■ ACTION ITEM:
Please take the lines from the one holding "kwargs := kw;" through the one holding "Definition done : method" in the data below and copy them exactly.

Stored items
(** * evalml: the sequential engine and the polynomial decomposer

    A shallow embedding of

      - [evalml/automl/engine/sequential_engine.py]
        ([SequentialComputation], [SequentialEngine]), and
      - [evalml/pipelines/components/transformers/preprocessing/polynomial_decomposer.py]
        ([PolynomialDecomposer]).

    Both modules are glue over other code: the engine calls
    [evaluate_pipeline], [train_pipeline], [pipeline.score],
    [setup_job_log] and [get_objective]; the decomposer calls sktime's
    [Detrender], statsmodels' [seasonal_decompose] and [freq_to_period],
    and [infer_feature_types].  Those callees are not part of the two
    modules; they appear here as the fields of a record of callees (or as
    section variables), and every statement is proved for all of them. *)

From stdpp Require Import base option list strings gmap.
From Stdlib Require Import ZArith Lia.
From Stdlib Require Import Floats.SpecFloat.

Local Open Scope string_scope.
Local Open Scope list_scope.
Local Open Scope Z_scope.

(* ===================================================================== *)
(** * Part I: sequential_engine.py                                        *)
(* ===================================================================== *)

Module Engine.

Section Engine.

(** [World] is everything a callee can read or change: the fitted state
    of pipelines, loggers, random generators. *)
Context {World : Type}.
Context {pipeline data objective objective_spec logger outcome exn : Type}.

(** [automl_data], with the attributes the engine reads. *)
Record AutoMLData := {
  X_train : data;
  y_train : data;
  optimize_thresholds : bool;
  data_objective : objective   (* automl_data.objective *)
}.

(** The Python objects that are passed as keyword arguments. *)
Inductive value :=
| VPipeline (p : pipeline)
| VAutoMLData (a : AutoMLData)
| VData (d : data)
| VLogger (l : logger)
| VBool (b : bool)
| VObjective (o : objective)
| VObjectives (os : list objective)
| VStr (s : string).

(** A callable taking keyword arguments: it runs in a world, returns an
    outcome (a value or an exception, which [get_result] passes on as
    it is) and leaves a world. *)
Definition callable := gmap string value → World → outcome * World.

(** ** class SequentialComputation *)

Record SequentialComputation := {
  work : callable;
  kwargs : gmap string value;
  meta_data : gmap string value
}.

(** [__init__]: stores [work] and the keyword arguments; [meta_data]
    starts as the empty dict. *)
Definition new_computation (w : callable) (kw : gmap string value)
  : SequentialComputation :=
  {| work := w; kwargs := kw; meta_data := ∅ |}.

(** A method call on a computation: from the object and the world to the
    returned value, the object after the call and the world after it. *)
Definition method (A : Type) :=
  SequentialComputation → World → A * SequentialComputation * World.

(** [def done(self) -> bool: return True] *)
Definition done : method bool := λ self w, (true, self, w).

(** [get_result(self)] returns [self.work] applied to the keyword
    arguments [self.kwargs]. *)
Definition get_result : method outcome := λ self w,
  let '(r, w') := work self (kwargs self) w in (r, self, w').

(** [def cancel(self) -> None: return] *)
Definition cancel : method unit := λ self w, (tt, self, w).

(** The three methods as a client may interleave them. *)
Inductive call := CallDone | CallGetResult | CallCancel.

Definition run_call (c : call) (self : SequentialComputation) (w : World)
  : SequentialComputation * World :=
  match c with
  | CallDone => let '(_, s, w') := done self w in (s, w')
  | CallGetResult => let '(_, s, w') := get_result self w in (s, w')
  | CallCancel => let '(_, s, w') := cancel self w in (s, w')
  end.

Fixpoint run_calls (cs : list call) (self : SequentialComputation) (w : World)
  : SequentialComputation * World :=
  match cs with
  | [] => (self, w)
  | c :: cs' => let '(s, w') := run_call c self w in run_calls cs' s w'
  end.

(** ** class SequentialEngine *)

(** The callees.  [score p] is the bound method [pipeline.score];
    [get_objective] may raise (an unknown objective name). *)
Variable evaluate_pipeline : callable.
Variable train_pipeline : callable.
Variable score : pipeline → callable.
Variable pipeline_name : pipeline → string.
Variable setup_job_log : World → logger * World.
Variable get_objective : objective_spec → World → (exn + objective) * World.

Definition evaluation_kwargs (automl_data : AutoMLData) (p : pipeline)
    (lg : logger) : gmap string value :=
  <["pipeline" := VPipeline p]>
  (<["automl_data" := VAutoMLData automl_data]>
  (<["X" := VData (X_train automl_data)]>
  (<["y" := VData (y_train automl_data)]>
  (<["logger" := VLogger lg]> ∅)))).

■ RESPONSE AREA:
  {| work := w; kwargs := kw; meta_data := ∅ |}.

(** A method call on a computation: from the object and the world to the
    returned value, the object after the call and the world after it. *)
Definition method (A : Type) :=
  SequentialComputation → World → A * SequentialComputation * World.

(** [def done(self) -> bool: return True] *)
Definition done : method bool := λ self w, (true, self, w).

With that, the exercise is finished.